Is science-based a meta-tag? Yes. Is this a problem? No. Does it have other problems? Yes.
Early on in the private beta - shortly before my time - the community decided that answers should, by default, conform to the scientific laws of the real world, a position it has continued to hold for over two years. That said, there was a need at the time to ensure that this kind of thing would actually be followed. I'm going to quote an answer by Tim B:
I introduced science-based to solve the problem of people asking scientific questions with magical answers. The culture of the site is now well enough established that I do not think it is needed any more, I've certainly not seen many magic answers to science questions recently. In other words the tag has succeeded. The question is whether the presence of the tag is still needed or whether those answers would start sneaking back in if we removed the tag.
Maybe my memory is already getting foggy, but I seem to recall a lot of magic questions in the early days of the public beta, continuing a trend from the private beta. In addition, humans just have a knack for ignoring the laws of nature when it comes to making fictional worlds. Perhaps that's the nature of the craft. At any rate, at first, the tag seemed to be successful.
Then it wasn't. I mean, it did mean that the ideas were maybe a bit less off-the-wall than some of the things I've seen in Star Trek, but this barrier slowly faded away into nothingness. Today, the phrase "science-based" seems to just mean that you can't use magic or handwave away too much, not that you have to use science.
Most of the time, people are okay with this, and so it wasn't really an issue if occasionally we need to go mine some handwavium to make a world a bit more logical. But that's not always the case. Sometimes, people really want something to work - at an extremely rigorous level. Hence, the hard-science tag was born, with extremely stringent requirements.
That tag has had an agonizingly turbulent existence. I can't begin to count the meta discussions we had over it, many of which seemed to involve me grumbling about some detail or another. By now, we have a working tag wiki, and (yay!) a post notice, applied manually by moderators after consulting a flowchart thingy. There was one takeaway message that I got from all of this, though: People don't care that much.
Yes, we had the critical mass - or loud and vocal group of users, if you prefer - to get some progress made in various directions, and I have yet to see any real objection to the hard-science tag. But at times, I've thought that support has been a bit lacking. I often felt like I was making a big deal out of something that perhaps only I and a handful or two of other users cared about. And so from time, to time, I wondered if it was worth it.

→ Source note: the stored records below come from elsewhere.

(* ===== verification/Lifecycle.v ===== *)
(** * The end of a process: [exit] and [wait] of proc.c

    What the last part of [exit] does to the process table, and how [wait]
    finds a zombie and gives its pages back. *)

From S2P Require Import Prelude Machine Spinlock Console Mem CString Kalloc PrioLock Sched Vm Uvm Sleeplock Pipe Ring Bytes Bio Cache Log Recovery Txn Fs ConsoleIn File Proc.

(** ** The process table *)

Definition child (cur : nat) (r : proc) : bool := bool_decide (p_parent r = Some cur).
Definition zchild (cur : nat) (r : proc) : bool := child cur r && bool_decide (p_state r = ZOMBIE).

(** A slot after [exit_children]: the children of [cur] belong to init, which is
    woken if one of them is a zombie. *)
Definition waked (init : option nat) (z : bool) (r : proc) : proc :=
  if z then woken (proc_chan init) r else r.
Definition adopted (cur : nat) (init : option nat) (z : bool) (r : proc) : proc :=
  let r := waked init z r in if child cur r then set_p_parent init r else r.

(** Slot [q] after the process in slot [cur], with [pr], has exited. *)
Definition exit_slot (cur : nat) (pr : proc) (h : hw) (q : nat) (r : proc) : proc :=
  let r := adopted cur (h_initproc h) (existsb (zchild cur) (h_procs h)) (woken (proc_chan (p_parent pr)) r) in
  if decide (q = cur) then set_p_state ZOMBIE r else r.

It's possible to get folks interested in taking a firm stance on something, but science-based now represents what I feel is a wimpy middle ground. I was just about to write that its boundaries are blurry, but I realized that nobody ever thought about what "science-based" means. There was never a discussion like the ones going over the fine details of hard-science, and rules and usage were not formalized. I feel like we're the mice from The Hitchhiker's Guide to the Galaxy trying to find the Ultimate Answer: There was a big, wonderful goal in mind, but the actual specifics were never nailed down.
At the moment, I have no desire to wait ten million years however long it takes to iron those details out. Why?
- The original purpose of the tag was completed.
- It's still much vaguer than I would like, and it has a smaller chance of surviving a series of meta discussions a la hard-science than I have of outrunning a hungry bear.
- There's never going to be the support to keep it doing the job that, from time to time, we wish it did.
- It's being abused (as are some other tags1).
And so I'm taking a deep breath, and saying, quite calmly,2
$$\huge\text{Burn the tag. Burn it now.}$$
I should note one thing: I have no problem with it being a meta tag. hard-science has worked out pretty well, and it hasn't turned into the spiral o' doom that has been seen with, for instance, the homework tag on certain sites. So, if I may be so bold, I will disagree with Jeff Atwood insofar as I think there are cases - edge cases, mind you - where meta tags can work. I think that hard-science works on Worldbuilding Stack Exchange. I think that reality-check works on Worldbuilding Stack Exchange. Other meta tags are terrible, but these seem to stay afloat.
I'm ending this spiel before it starts rivaling The Lord of the Rings in length (though not in writing). I hope I made a case for dispatching the tag used on 22.06% of the questions on Worldbuilding Stack Exchange, via a swift whack to the head.
1 I'm looking at you, worldbuilding-process.
2 I wanted to make a Monty Python "Burn her!" reference here, but it didn't work out.